Try to just enjoy your baby - even if he does have a disorder, he's still your wee boy, and you won't love him any less whatever happens.

I would follow the medical advice. I somewhat understand how you feel, my DS had a run of tests when he was a toddler, blood tests and a scope and I felt conflicted about them as they were quite hard on him and ultimately my gut feeling was that he was fine. But I just think you need to take the medical advice on offer - it could help your DS.

Like others have said - not testing is not going to make a problem go away.

My DS has a genetic condition and diagnosis. He presented with typical development until approx 18/24 months but luckily we had a HV who was totally on the ball so we didn't have to battle for testing unlike other parents I know.

I completely empathise with the stress of testing but try to look at the long term. My DS is now on a medication for life- however it's increasingly likely that the NHS will move to stop funding newly diagnosed patients accessing this particular medication. Luckily for us, he would remain on it. A genetic diagnosis can be life changing.

Ask for an appointment with a genetic counsellor. They can go through everything with you. I would probably go for wgs just incase you want to have more children to see of there is an inherited genetic issue

We have a good friend who has a genetic condition that shares some similarities (from a scientific perspective) to Downs. It wasn't picked up until he was 12 despite his mum taking him to GPs many times as she just knew something was wrong. When he eventually saw a GOSH consultant his mum was told that if it had continued to go untreated it was unlikely he would have lived to see his next birthday and that it was a miracle he'd made it so far. He's now in his 30s and lives a very normal life (supported by medication) but his childhood would have been quite different if only he had been diagnosed earlier.

I meant when all the cells are not affected.

As someone who has had the full genome mapping done (my doc arranged it through St Mary’s Manchester as part of the 100,000 genome project) I would say don’t do it.

I waited over 2 years for the result which was a single a4 letter saying they’d found nothing.

I have heard that many companies now have access to this data and I’m far from convinced my corporate opt out will be honoured.
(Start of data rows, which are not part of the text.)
Lemma insert_at_leaf_find pk pv key k0 v m k' :
  insert_at_leaf pk pv key (Leaf k0 v) = Ok m ->
  isDummy m = false /\ find m k' = if decide (k' = key) then v else find (Leaf pk pv) k'.
Proof using HL.
  unfold insert_at_leaf. split_keys key pk c a b Hd. simpl node_value. simpl set_key.
  replace (find (Leaf (c ++ b) pv) k') with (strip (c ++ b) k' ≫= below pv []).
  2:{ unfold find. by rewrite walk_strip. }
  rewrite take_app_length, !drop_app_S, !length_app. intros H. case_decide as H1.
  { simplify_eq. split; [done|]. rewrite find_Leaf. case_decide; [done|].
    destruct H1 as [-> _]. rewrite strip_find_Leaf. by rewrite decide_False. }
  case_decide as H2.
  { assert (a = []) as -> by (apply length_zero_iff_nil; lia). destruct b as [|i b].
    { naive_solver. }
    rewrite decide_True in H by (simpl; lia). rewrite nibble_at_app in H. simpl in H. inv_ok H.
    apply set_child_ok in Ha as [Hi ->]. injection H as <-. split; [done|].
    rewrite find_Branch. apply find_split. intros s. rewrite below_one by done.
    destruct s as [|j s]; [done|]. simpl. case_decide; [|done]. subst j.
    by rewrite find_Leaf, strip_find_Leaf. }
  destruct a as [|i a]; [simpl in H2; lia|]. case_decide as H3.
  { assert (b = []) as -> by (apply length_zero_iff_nil; lia).
    rewrite nibble_at_app in H. simpl in H. inv_ok H. apply set_child_ok in Ha as [Hi ->].
    injection H as <-. split; [done|]. rewrite find_Branch. apply find_split. intros s.
    rewrite below_one by done. destruct s as [|j s]; [done|]. simpl.
    rewrite find_Leaf. repeat case_decide; naive_solver. }
  destruct b as [|j b]; [simpl in H3; lia|]. rewrite !nibble_at_app in H. simpl in H.
  inv_ok H. apply set_child_ok in Ha as [Hj ->]. inv_ok H. apply set_child_ok in Ha as [Hi ->].
  rewrite length_insert in Hi. injection H as <-. split; [done|].
  rewrite find_Branch. apply find_split. intros s. rewrite below_two by (done || naive_solver).
  destruct s as [|x s]; [done|]. simpl. rewrite !find_Leaf.
  destruct (decide (j = x)) as [->|]; [rewrite strip_find_Leaf|]; repeat case_decide; naive_solver.
Qed.

Lemma find_set_key n k k' :
  isDummy n = false -> find (set_key n k) k' = strip k k' ≫= below (node_value n) (node_children n).
Proof. intros Hn. unfold find. rewrite walk_strip. by destruct n. Qed.

Lemma retrieveChild_at ch i c : retrieveChild load ch i = Ok c -> child_at ch i = c.
Proof. unfold child_at. by intros ->. Qed.

Lemma updateBranch_find ins pk pv ch key k0 v m k' :
  (forall n k, ins None k n = Ok (set_key n k)) ->
  (forall c k m k', ins (Some c) k (Leaf k0 v) = Ok m ->
    isDummy m = false /\ find m k' = if decide (k' = k) then v else find c k') ->
  updateBranch load ins pk pv ch key (Leaf k0 v) = Ok m ->
  isDummy m = false /\ find m k' = if decide (k' = key) then v else find (Branch pk pv ch) k'.
Proof using HL.
  intros Hnone Hins. unfold updateBranch. split_keys key pk c a b Hd. simpl node_value.
  rewrite take_app_length, !drop_app_S, !length_app, !Hnone, find_Branch. simpl set_key.
  intros H. case_decide as H1.
  - assert (b = []) as -> by (apply length_zero_iff_nil; lia). rewrite app_nil_r in *.
    case_decide as H2.
    { assert (a = []) as -> by (by apply (app_inv_head c); rewrite H2, app_nil_r).
      injection H as <-. split; [done|]. rewrite find_Branch. apply find_update. by intros [|j s]. }
    destruct a as [|i a]; [by rewrite app_nil_r in H2|]. rewrite nibble_at_app in H. simpl in H. inv_ok H.
    apply retrieveChild_at in Ha. destruct a0 as [d|].
    + inv_ok H. inv_ok H. apply set_child_ok in Ha1 as [Hi ->]. injection H as <-. split; [done|].
      rewrite find_Branch. apply find_update. intros s.
      rewrite below_insert by (done || naive_solver). destruct s as [|j s]; [done|]. simpl.
      case_decide as Hij; [subst j; rewrite Ha; simpl|rewrite decide_False by naive_solver; done].
      rewrite (proj2 (Hins _ _ _ s Ha0)). repeat case_decide; naive_solver.
    + inv_ok H. apply set_child_ok in Ha0 as [Hi ->]. injection H as <-. split; [done|].
      rewrite find_Branch. apply find_update. intros s.
      rewrite below_insert by (done || naive_solver). destruct s as [|j s]; [done|]. simpl.
      case_decide as Hij; [subst j; rewrite Ha; simpl|rewrite decide_False by naive_solver; done].
      rewrite find_Leaf. repeat case_decide; naive_solver.
  - destruct b as [|j b]; [simpl in H1; lia|]. rewrite !nibble_at_app in H. simpl in H. inv_ok H.
    apply set_child_ok in Ha as [Hj ->]. case_decide as H2.
    + assert (a = []) as -> by (apply length_zero_iff_nil; lia).
      injection H as <-. split; [done|]. rewrite find_Branch. apply find_split. intros s.
      rewrite below_one by done. destruct s as [|x s]; [done|]. simpl. case_decide; [|done].
      by rewrite find_Branch.
    + destruct a as [|i a]; [simpl in H2; lia|]. simpl in H. inv_ok H.
      apply set_child_ok in Ha as [Hi ->]. rewrite length_insert in Hi. injection H as <-. split; [done|].
      rewrite find_Branch. apply find_split. intros s. rewrite below_two by (done || naive_solver).
      destruct s as [|x s]; [done|]. simpl. rewrite find_Leaf, find_Branch.
      repeat case_decide; naive_solver.
Qed.

Lemma insert_find fuel parent key k0 v m k' :
  insert load fuel parent key (Leaf k0 v) = Ok m ->
  isDummy m = false /\ find m k' = if decide (k' = key) then v else find_root parent k'.
Proof using HL.
  revert parent key m k'. induction fuel as [|fuel IH]; intros [p|] key m k'; simpl; try done.
  1,3: by intros [= <-]; split; [done|]; rewrite find_Leaf.
  destruct p as [pk pv|pk pv ch|]; [by apply insert_at_leaf_find| |done].
  apply updateBranch_find; [by destruct fuel|]. intros c k. apply (IH (Some c)).
Qed.

(** ** Deletion *)

Lemma child_at_empty ch i : childrenNum ch = 0 -> child_at ch i = None.
Proof.
  intros ->%childrenNum_zero. unfold child_at, retrieveChild.
  destruct (_ !! i) as [c|] eqn:E; [|done]. by apply lookup_replicate in E as [-> _].
Qed.

Lemma below_only ch idx n s :
  (forall j, j <> idx -> ch !! j = None \/ ch !! j = Some None) -> child_at ch idx = Some n ->
  below None ch s = strip [idx] s ≫= find n.
Proof.
  intros Hone Hidx. destruct s as [|j s]; [done|]. simpl. case_decide as Hj.
  - subst j. simpl. by rewrite Hidx.
  - unfold child_at, retrieveChild. by destruct (Hone j) as [-> | ->].
Qed.

(** [handleDeletion] keeps the lookups of the branch. *)
Lemma handleDeletion_find pk pv ch s m k' :
  length ch = 16 -> handleDeletion load pk pv ch (pk ++ s) = Ok m ->
  isDummy m = false /\ find m k' = find (Branch pk pv ch) k'.
Proof.
  intros Hl. unfold handleDeletion. rewrite getCommonPrefixLength_comm, getCommonPrefixLength_app.
  rewrite take_app_length, find_Branch. destruct ((_ =? _)%Z && _) eqn:E0.
  { apply andb_prop in E0 as [E0%Z.eqb_eq%childrenBitmap_zero _]. intros [= <-]. split; [done|].
    rewrite find_Leaf, <-strip_find_Leaf. destruct (strip pk k') as [[|i t]|]; [done| |done].
    simpl. by rewrite child_at_empty. }
  clear E0. destruct (bool_decide (childrenNum ch = 1) && _) eqn:E1.
  2:{ intros [= <-]. split; [done|]. by rewrite find_Branch. }
  apply andb_prop in E1 as [E1%bool_decide_eq_true Hv%negb_true_iff%bool_decide_eq_false].
  destruct pv as [v|]; [by destruct Hv|].
  destruct (only_child ch Hl E1) as (idx & c & -> & Hc & Hone). intros H. inv_ok H.
  apply retrieveChild_at in Ha. destruct a as [n|]; [|done].
  assert (strip pk k' ≫= below None ch = strip (pk ++ [idx]) k' ≫= find n) as ->.
  { rewrite strip_app. destruct (strip pk k') as [t|]; [|done]. simpl. by apply below_only. }
  destruct n as [ck cv|ck cv cch|dk]; injection H as <-; split; try done.
  - rewrite find_Leaf, <-strip_find_Leaf, cons_middle, (assoc_L (++)), strip_app.
    destruct (strip _ k') as [t|]; [|done]. simpl. by rewrite find_Leaf, strip_find_Leaf.
  - rewrite find_Branch, cons_middle, (assoc_L (++)), (strip_app (pk ++ [idx])).
    destruct (strip _ k') as [t|]; [|done]. simpl. by rewrite find_Branch.
  - rewrite find_Branch, strip_app. destruct (strip pk k') as [t|]; [|done]. simpl.
    by rewrite (below_only _ idx (Dummy dk)).
Qed.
Hi OP there were concerns raised about my DD during my pregnancy because she wasn't growing properly not even at the 1st percentile. However they couldn't determine what was wrong and I refused amnio due to the risks. My consultant explained that it might not be apparent what was wrong at birth and it could be as late as 3/4 years old before issues arose that made it clearer what was wrong. The thought of spending the next 4 years watching her and scrutinising everything she done was a horrible thought so when they offered genetic testing at birth I took it. I got the results last month and she is thankfully perfectly healthy just incredibly small. If you think you could put it all behind you then I understand why you want to move on from this and just enjoy your baby now I just knew that for me personally the not knowing would eat away at me.

You’re absolutely bonkers to deny him that care, OP. Buckle up, it only gets harder.